ABOUT THIS EXERCISE: The response must consist of the lines below from the one with "assert (sb_flash st" through the one with "- assert (m_image_size", exactly as they appear and with both ends kept.

DATASET:

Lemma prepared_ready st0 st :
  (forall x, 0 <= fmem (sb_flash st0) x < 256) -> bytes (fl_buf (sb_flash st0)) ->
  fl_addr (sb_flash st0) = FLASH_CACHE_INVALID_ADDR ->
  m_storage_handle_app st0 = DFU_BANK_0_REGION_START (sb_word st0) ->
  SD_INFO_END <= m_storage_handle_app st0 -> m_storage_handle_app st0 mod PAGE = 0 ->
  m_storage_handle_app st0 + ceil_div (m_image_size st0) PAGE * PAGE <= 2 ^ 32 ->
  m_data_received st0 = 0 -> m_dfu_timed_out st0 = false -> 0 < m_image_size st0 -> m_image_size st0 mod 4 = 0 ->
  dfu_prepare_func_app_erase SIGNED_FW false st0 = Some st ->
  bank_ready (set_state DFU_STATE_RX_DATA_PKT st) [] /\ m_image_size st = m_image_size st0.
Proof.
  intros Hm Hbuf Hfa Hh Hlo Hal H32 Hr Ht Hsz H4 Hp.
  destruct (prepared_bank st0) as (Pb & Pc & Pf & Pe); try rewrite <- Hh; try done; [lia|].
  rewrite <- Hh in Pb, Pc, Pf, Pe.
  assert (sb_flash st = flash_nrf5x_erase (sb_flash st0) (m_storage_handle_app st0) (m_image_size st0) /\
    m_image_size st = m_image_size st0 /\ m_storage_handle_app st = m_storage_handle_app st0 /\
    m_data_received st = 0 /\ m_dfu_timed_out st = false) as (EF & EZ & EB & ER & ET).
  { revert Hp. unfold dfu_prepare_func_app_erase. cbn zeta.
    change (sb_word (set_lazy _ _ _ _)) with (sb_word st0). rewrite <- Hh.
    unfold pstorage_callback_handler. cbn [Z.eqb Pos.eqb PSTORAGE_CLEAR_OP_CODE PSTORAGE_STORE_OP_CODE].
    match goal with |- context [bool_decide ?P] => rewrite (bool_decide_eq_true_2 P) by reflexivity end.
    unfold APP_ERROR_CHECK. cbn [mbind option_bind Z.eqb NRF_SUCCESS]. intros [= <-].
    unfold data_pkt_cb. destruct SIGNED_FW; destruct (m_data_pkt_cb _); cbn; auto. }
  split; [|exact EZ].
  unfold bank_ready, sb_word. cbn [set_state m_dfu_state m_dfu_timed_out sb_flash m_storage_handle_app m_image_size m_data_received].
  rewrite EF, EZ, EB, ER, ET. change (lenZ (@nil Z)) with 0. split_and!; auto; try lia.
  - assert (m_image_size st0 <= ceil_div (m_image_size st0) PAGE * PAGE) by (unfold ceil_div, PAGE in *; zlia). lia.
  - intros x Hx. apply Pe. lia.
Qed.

TASK ANSWER:
  assert (sb_flash st = flash_nrf5x_erase (sb_flash st0) (m_storage_handle_app st0) (m_image_size st0) /\
    m_image_size st = m_image_size st0 /\ m_storage_handle_app st = m_storage_handle_app st0 /\
    m_data_received st = 0 /\ m_dfu_timed_out st = false) as (EF & EZ & EB & ER & ET).
  { revert Hp. unfold dfu_prepare_func_app_erase. cbn zeta.
    change (sb_word (set_lazy _ _ _ _)) with (sb_word st0). rewrite <- Hh.
    unfold pstorage_callback_handler. cbn [Z.eqb Pos.eqb PSTORAGE_CLEAR_OP_CODE PSTORAGE_STORE_OP_CODE].
    match goal with |- context [bool_decide ?P] => rewrite (bool_decide_eq_true_2 P) by reflexivity end.
    unfold APP_ERROR_CHECK. cbn [mbind option_bind Z.eqb NRF_SUCCESS]. intros [= <-].
    unfold data_pkt_cb. destruct SIGNED_FW; destruct (m_data_pkt_cb _); cbn; auto. }
  split; [|exact EZ].
  unfold bank_ready, sb_word. cbn [set_state m_dfu_state m_dfu_timed_out sb_flash m_storage_handle_app m_image_size m_data_received].
  rewrite EF, EZ, EB, ER, ET. change (lenZ (@nil Z)) with 0. split_and!; auto; try lia.
  - assert (m_image_size st0 <= ceil_div (m_image_size st0) PAGE * PAGE) by (unfold ceil_div, PAGE in *; zlia). lia.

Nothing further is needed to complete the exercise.